Exercise instructions: For this exercise, report every line of the material that includes "operations".

Dataset excerpts:
-- Opening Marker --

Lemma download_injective_witness :
  download (Some (mkDate (2000 + 24) (1 + 1) 7)) =
    download (Some Examples.march_7) /\
  mkDate (2000 + 24) (1 + 1) 7 = Examples.march_7.
Proof.
  split; [reflexivity|].
  apply download_injective;
    [unfold Date_wf; simpl; lia | unfold Date_wf; simpl; lia | reflexivity].
Defined.

Lemma occurs_append (c : ascii) (s t : string) :
  occurs c (s ++ t) = occurs c s || occurs c t.
Proof.
  induction s as [|a s IH]; simpl; [reflexivity|].
  now rewrite IH, Bool.orb_assoc.
Qed.

Lemma occurs_replaceAll (c d : ascii) (s : string) :
  c <> d -> occurs c (replaceAll c d s) = false.
Proof.
  intros Hcd. induction s as [|a s IH]; simpl; [reflexivity|].
  rewrite IH, Bool.orb_false_r.
  destruct (Ascii.eqb_spec a c) as [->|Hac].
  - apply Ascii.eqb_neq. congruence.
  - now apply Ascii.eqb_neq.
Qed.

(** X3. No download name holds a slash, whatever the date, also one outside
    the calendar ranges, and also when no date is selected. *)
Theorem download_has_no_slash (selectedDate : option Date) :
  occurs "/" (download selectedDate) = false.
Proof.
  unfold download. rewrite !occurs_append.
  destruct selectedDate as [d|].
  - rewrite occurs_replaceAll by discriminate. reflexivity.
  - reflexivity.
Qed.

(** The decimal form of an integer starts with a digit or a minus sign. *)
Lemma String_head (n : Z) :
  exists c s, String_ n = String c s /\ c <> "e"%char /\ c <> "/"%char.
Proof.
  unfold String_, NilZero.string_of_int, NilZero.string_of_uint.
  destruct (Z.to_int n) as [u|u].
  - destruct u; simpl; do 2 eexists; (split; [reflexivity|split; discriminate]).
  - do 2 eexists. split; [reflexivity|split; discriminate].
Qed.

(** X4. The name given to a dated image is never the fallback name
    photo_edited.png that is used when no date is selected. *)
Theorem dated_name_is_not_fallback (d : Date) :
  download (Some d) <> download None /\
  download None = "photo_edited.png".
Proof.
  split; [|reflexivity].
  unfold download, formatDate.
  destruct (String_head (getFullYear d)) as (c & s & -> & Hc & Hs).
  cbn [append replaceAll].
  intros E. injection E as E _.
  destruct (Ascii.eqb_spec c "/"); congruence.
Qed.

Lemma String_short (n : Z) :
  (0 <= n <= 999)%Z -> (String.length (String_ n) <= 3)%nat.
Proof.
  intros Hn.
  assert (H : forallb
                (fun k => Nat.leb (String.length (String_ (Z.of_nat k))) 3)
                (seq 0 1000) = true) by (vm_compute; reflexivity).
  rewrite forallb_forall in H.
  specialize (H (Z.to_nat n)).
  rewrite Z2Nat.id in H by lia.
  apply Nat.leb_le, H, in_seq. lia.
Qed.

(** X5. The year is printed without padding: among the years 0 to 9999 the
    label has the ten characters of YYYY/MM/DD exactly for the years from
    1000 on, and is shorter for the earlier ones. *)
Theorem label_has_ten_characters (d : Date) :
  Date_wf d -> (0 <= getFullYear d <= 9999)%Z ->
  (String.length (formatDate d) = 10%nat <-> (1000 <= getFullYear d)%Z) /\
  (String.length (formatDate d) <= 10)%nat.
Proof.
  intros Hwf Hy. rewrite (formatDate_digits d Hwf), length_append.
  replace (String.length
             ("/" ++ two_digits (getMonth d + 1) ++ "/" ++
              two_digits (getDate d))) with 6%nat by reflexivity.
  destruct (Z_lt_le_dec (getFullYear d) 1000) as [Hlt|Hge].
  - pose proof (String_short (getFullYear d)) as Hs.
    split; [split|]; lia.
  - pose proof (String_four_digits (getFullYear d)) as Hs.
    split; [split|]; lia.
Qed.

Lemma label_has_ten_characters_witness :
  String.length (formatDate Examples.march_7) = 10%nat.
Proof.
  apply (label_has_ten_characters Examples.march_7);
    unfold Date_wf; simpl; lia.
Defined.

(** ** The quick actions *)

Section QuickActions.

Local Open Scope Q_scope.

Lemma trunc_nonneg q : 0 <= q -> trunc q = Qfloor q.
Proof.
  destruct q as [n d]. unfold trunc, Qfloor, Qle. simpl. intros H.
  apply Z.quot_div_nonneg; lia.
Qed.

Lemma trunc_opp q : trunc (- q) = (- trunc q)%Z.
Proof. destruct q as [n d]. unfold trunc. simpl. apply Z.quot_opp_l. lia. Qed.

Lemma trunc_bounds_nonneg q : 0 <= q -> inject_Z (trunc q) <= q /\ q < inject_Z (trunc q) + 1.
Proof.
  intros H. rewrite (trunc_nonneg q H). split.
  - apply Qfloor_le.
  - pose proof (Qlt_floor q) as L. rewrite inject_Z_plus in L. exact L.
Qed.

Lemma trunc_bounds_nonpos q : q <= 0 -> q <= inject_Z (trunc q) /\ inject_Z (trunc q) - 1 < q.
Proof.
  intros H.
  assert (Hq : 0 <= - q) by lra.
  destruct (trunc_bounds_nonneg (- q) Hq) as [L U].
  rewrite trunc_opp, inject_Z_opp in L, U. split; lra.
Qed.

Lemma trunc_unique q k : inject_Z k <= q -> q < inject_Z k + 1 -> 0 <= q -> trunc q = k.
Proof.
  intros L U H. destruct (trunc_bounds_nonneg q H) as [L' U'].
  assert (A : inject_Z (trunc q) < inject_Z (k + 1)) by (rewrite inject_Z_plus; change (inject_Z 1) with 1; lra).
  assert (B : inject_Z k < inject_Z (trunc q + 1)) by (rewrite inject_Z_plus; change (inject_Z 1) with 1; lra).
  rewrite <- Zlt_Qlt in A, B. lia.
Qed.

Lemma rem_range_nonneg a n : 0 < n -> 0 <= a -> 0 <= rem a n /\ rem a n < n.
Proof.
  intros Hn Ha. unfold rem.
  assert (Hq : 0 <= a / n).
  { apply Qle_shift_div_l; lra. }
  destruct (trunc_bounds_nonneg _ Hq) as [L U].
  set (t := inject_Z (trunc (a / n))) in *.
  assert (E : a == n * (a / n)) by (field; lra).
  split.
  - assert (n * t <= n * (a / n)) by (apply Qmult_le_l; lra). lra.
  - assert (n * (a / n) < n * (t + 1)) by (apply Qmult_lt_l; lra). lra.
Qed.
Lemma rem_range_nonpos a n : 0 < n -> a <= 0 -> - n < rem a n /\ rem a n <= 0.
Proof.
  intros Hn Ha. unfold rem.
  assert (Hq : a / n <= 0).
  { apply Qle_shift_div_r; lra. }
  destruct (trunc_bounds_nonpos _ Hq) as [L U].
  set (t := inject_Z (trunc (a / n))) in *.
  assert (E : a == n * (a / n)) by (field; lra).
  split.
  - assert (n * (t - 1) < n * (a / n)) by (apply Qmult_lt_l; lra). lra.
  - assert (n * (a / n) <= n * t) by (apply Qmult_le_l; lra). lra.
Qed.
Lemma rem_shift a n k : 0 < n -> 0 <= a -> inject_Z k * n <= a -> a < inject_Z k * n + n -> rem a n == a - inject_Z k * n.
Proof.
  intros Hn Ha L U. unfold rem.
  assert (Hq : 0 <= a / n) by (apply Qle_shift_div_l; lra).
  rewrite (trunc_unique (a / n) k); try assumption.
  - ring.
  - apply Qle_shift_div_l; lra.
  - apply Qlt_shift_div_r; lra.
Qed.

Lemma quarter (r : Q) :
  0 <= r -> r < 360 ->
  (0 <= rem (r + 90) 360 /\ rem (r + 90) 360 < 360) /\
  ((r < 270 /\ rem (r + 90) 360 == r + 90) \/
   (270 <= r /\ rem (r + 90) 360 == r - 270)).
Proof.
  intros H0 H360.
  split; [apply rem_range_nonneg; lra|].
  destruct (Qlt_le_dec r 270) as [Hlt|Hge].
  - left. split; [exact Hlt|].
    rewrite (rem_shift (r + 90) 360 0); [ring|lra|lra| |];
      change (inject_Z 0) with 0; lra.
  - right. split; [exact Hge|].
    rewrite (rem_shift (r + 90) 360 1); [|lra|lra| |];
      change (inject_Z 1) with 1; lra.
Qed.

(** X6. The rotate button adds a quarter turn modulo 360: from an angle in
    0..360 it yields the angle 90 further on, wrapped back below 360, and
    four clicks bring the angle back.  From any angle the result lies
    strictly between -360 and 360, and it is negative only if the angle was
    below -90, since the remainder takes the sign of the sum. *)
Theorem rotate_click_is_a_quarter_turn (st : State) :
  let r := rotation st in
  let r' := rotation (onRotateClick st) in
  (- 360 < r' /\ r' < 360) /\
  (- 90 <= r -> 0 <= r') /\
  (0 <= r -> r < 270 -> r' == r + 90) /\
  (270 <= r -> r < 360 -> r' == r - 270) /\
  (0 <= r -> r < 360 -> rotation (Nat.iter 4 onRotateClick st) == r).
Proof.
  cbv zeta. cbn [onRotateClick setRotation rotation Nat.iter nat_rect].
  set (r := rotation st).
  split; [|split; [|split; [|split]]].
  - destruct (Qlt_le_dec (r + 90) 0) as [Hneg|Hpos].
    + assert (H : r + 90 <= 0) by lra.
      destruct (rem_range_nonpos (r + 90) 360 ltac:(lra) H). split; lra.
    + destruct (rem_range_nonneg (r + 90) 360 ltac:(lra) Hpos). split; lra.
  - intros H. apply rem_range_nonneg; lra.
  - intros H0 H1. destruct (quarter r) as (_ & [[_ E]|[F _]]); lra.
  - intros H0 H1. destruct (quarter r) as (_ & [[F _]|[_ E]]); lra.
  - intros H0 H1.
    destruct (quarter r H0 H1) as ((L1 & U1) & C1).
    set (r1 := rem (r + 90) 360) in *.
    destruct (quarter r1 L1 U1) as ((L2 & U2) & C2).
    set (r2 := rem (r1 + 90) 360) in *.
    destruct (quarter r2 L2 U2) as ((L3 & U3) & C3).
    set (r3 := rem (r2 + 90) 360) in *.
    destruct (quarter r3 L3 U3) as ((L4 & U4) & C4).
    set (r4 := rem (r3 + 90) 360) in *.
    destruct C1 as [[? ?]|[? ?]], C2 as [[? ?]|[? ?]],
             C3 as [[? ?]|[? ?]], C4 as [[? ?]|[? ?]]; lra.
Qed.

Lemma rotate_click_is_a_quarter_turn_witness :
  rotation (onRotateClick (Examples.editing Examples.square_crop rect None))
  == 180 /\
  rotation (Nat.iter 4 onRotateClick
              (Examples.editing Examples.square_crop rect None)) == 90.
Proof.
  pose proof (rotate_click_is_a_quarter_turn
                (Examples.editing Examples.square_crop rect None)) as H.
  cbv zeta in H. destruct H as (_ & _ & H1 & _ & H4).
  split.
  - rewrite H1.
    + reflexivity.
    + vm_compute. discriminate.
    + reflexivity.
  - apply H4.
    + vm_compute. discriminate.
    + reflexivity.
Defined.

Lemma zoom_iter (n : nat) (st : State) :
  zoom (Nat.iter (S n) onZoomClick st) ==
  Qmin (zoom st + inject_Z (Z.of_nat (S n)) * 0.1) 3.
Proof.
  induction n as [|n IH].
  - cbn [Nat.iter nat_rect onZoomClick setZoom zoom].
    unfold Math_min. change (inject_Z (Z.of_nat 1)) with 1.
    destruct (Q.min_spec (zoom st + 0.1) 3) as [[? ->]|[? ->]],
             (Q.min_spec (zoom st + 1 * 0.1) 3) as [[? ->]|[? ->]]; lra.
  - change (Nat.iter (S (S n)) onZoomClick st)
      with (onZoomClick (Nat.iter (S n) onZoomClick st)).
    cbn [onZoomClick setZoom zoom]. unfold Math_min.
    set (z := zoom (Nat.iter (S n) onZoomClick st)) in *.
    rewrite (Nat2Z.inj_succ (S n)), <- Z.add_1_r, inject_Z_plus.
    change (inject_Z 1) with 1.
    set (k := inject_Z (Z.of_nat (S n))) in *.
    destruct (Q.min_spec (zoom st + k * 0.1) 3) as [[? E1]|[? E1]],
             (Q.min_spec (z + 0.1) 3) as [[? ->]|[? ->]],
             (Q.min_spec (zoom st + (k + 1) * 0.1) 3) as [[? ->]|[? ->]];
      rewrite E1 in IH; lra.
Qed.
(** * FinPilot portfolio dashboard: aggregation, cache and refresh logic

    A shallow embedding of the client-side logic of the Binance portfolio
    page (BinancePortfolio component) and of the holdings table formatters,
    followed by the properties of the specification that were checked
    against it.

    Numbers.  A JavaScript [number] is modelled by the type [number] below:
    a finite value is an exact rational ([Qc], canonical fractions, so that
    Leibniz equality is numeric equality), next to the three special values
    [+Infinity], [-Infinity] and [NaN].  The operations of [JsNumber] are
    exact: a finite result is the exact result.  [Double] rounds them to
    IEEE 754 binary64, with overflow to the infinities and gradual
    underflow, and gives the aggregation as JavaScript computes it;
    properties that depend on the rounding are stated over [Double], the
    others over the exact operations.  The sign of zero is not modelled.
    The special values follow IEEE 754 as JavaScript exposes it.

    State.  The component's [useState] cells are a record that each
    function takes and returns; [localStorage] is a second record.  A
    function of the component reads the state of the render that created
    it: [fetchPortfolioData] therefore takes that render's state next to
    the current one.

    Runtime.  [Date] parsing and the locale's time text are parameters;
    [Intl.NumberFormat] is kept symbolic (its options and its argument). *)

From Stdlib Require Import Bool Arith List ZArith QArith Qcanon Lia.
From Stdlib Require Import Qround Qabs Qpower Lqa.
From Stdlib Require Import Ascii String.
From Stdlib Require Import Sorting.Sorted Sorting.Permutation.
Import ListNotations.

Close Scope Qc_scope.
Close Scope Q_scope.
Open Scope nat_scope.

(* ================================================================== *)
(** ** JavaScript numbers *)
(* ================================================================== *)

Module JsNumber.

Inductive number : Type :=
| Fin (q : Qc)
| PosInf
| NegInf
| NaN.

Definition zero : number := Fin 0%Qc.

Definition ofZ (z : Z) : number := Fin (Q2Qc (inject_Z z)).

(** Decimal literal [n / d], e.g. [ofFrac 3456789 100] for [34567.89]. *)
Definition ofFrac (n : Z) (d : positive) : number := Fin (Q2Qc (n # d)).

Definition Qc_ltb (a b : Qc) : bool :=
  match (a ?= b)%Qc with Lt => true | _ => false end.

(** [isFinite(x)] *)
Definition isFinite (x : number) : bool :=
  match x with Fin _ => true | _ => false end.

Definition isNaN (x : number) : bool :=
  match x with NaN => true | _ => false end.

(** ToBoolean on a number: [0] and [NaN] are falsy. *)
Definition truthy (x : number) : bool :=
  match x with
  | Fin q => negb (Qc_eq_bool q 0)
  | NaN => false
  | PosInf | NegInf => true
  end.

(** [a || b] on numbers. *)
Definition orElse (a b : number) : number := if truthy a then a else b.

(** [a < b]; every comparison with [NaN] is false. *)
Definition lt (a b : number) : bool :=
  match a, b with
  | NaN, _ | _, NaN => false
  | Fin x, Fin y => Qc_ltb x y
  | NegInf, NegInf => false
  | NegInf, _ => true
  | _, NegInf => false
  | PosInf, _ => false
  | Fin _, PosInf => true
  end.

(** [a > b] *)
Definition gt (a b : number) : bool := lt b a.

Definition neg (a : number) : number :=
  match a with
  | Fin x => Fin (- x)
  | PosInf => NegInf
  | NegInf => PosInf
  | NaN => NaN
  end.

Definition add (a b : number) : number :=
  match a, b with
  | NaN, _ | _, NaN => NaN
  | Fin x, Fin y => Fin (x + y)
  | PosInf, NegInf | NegInf, PosInf => NaN
  | PosInf, _ | _, PosInf => PosInf
  | NegInf, _ | _, NegInf => NegInf
  end.

Definition sub (a b : number) : number := add a (neg b).

(** An infinity of the sign of [q * (+Infinity)]; [0 * Infinity] is [NaN]. *)
Definition infOfSign (q : Qc) : number :=
  match (q ?= 0)%Qc with
  | Gt => PosInf
  | Lt => NegInf
  | Eq => NaN
  end.

Definition mul (a b : number) : number :=
  match a, b with
  | NaN, _ | _, NaN => NaN
  | Fin x, Fin y => Fin (x * y)
  | Fin x, PosInf | PosInf, Fin x => infOfSign x
  | Fin x, NegInf | NegInf, Fin x => neg (infOfSign x)
  | PosInf, PosInf | NegInf, NegInf => PosInf
  | PosInf, NegInf | NegInf, PosInf => NegInf
  end.

Definition div (a b : number) : number :=
  match a, b with
  | NaN, _ | _, NaN => NaN
  | Fin x, Fin y => if Qc_eq_bool y 0 then infOfSign x else Fin (x / y)
  | Fin _, (PosInf | NegInf) => zero
  | PosInf, Fin y => if Qc_ltb y 0 then NegInf else PosInf
  | NegInf, Fin y => if Qc_ltb y 0 then PosInf else NegInf
  | (PosInf | NegInf), (PosInf | NegInf) => NaN
  end.

(** [Number(v)] for a field that holds a number or is missing:
    [Number(undefined)] is [NaN]. *)
Definition toNumber (v : option number) : number :=
  match v with Some n => n | None => NaN end.

Definition sum (l : list number) : number := fold_right add zero l.

(** Decidable numeric equality, for evaluating examples. *)
Definition eqb (a b : number) : bool :=
  match a, b with
  | Fin x, Fin y => Qc_eq_bool x y
  | PosInf, PosInf | NegInf, NegInf | NaN, NaN => true
  | _, _ => false
  end.

End JsNumber.

Import JsNumber.

Declare Scope js_scope.
Delimit Scope js_scope with js.
Bind Scope js_scope with number.
Infix "+" := add : js_scope.
Infix "-" := sub : js_scope.
Infix "*" := mul : js_scope.
Infix "/" := div : js_scope.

-- Closing Marker --

Exercise solution:
    [+Infinity], [-Infinity] and [NaN].  The operations of [JsNumber] are
    others over the exact operations.  The sign of zero is not modelled.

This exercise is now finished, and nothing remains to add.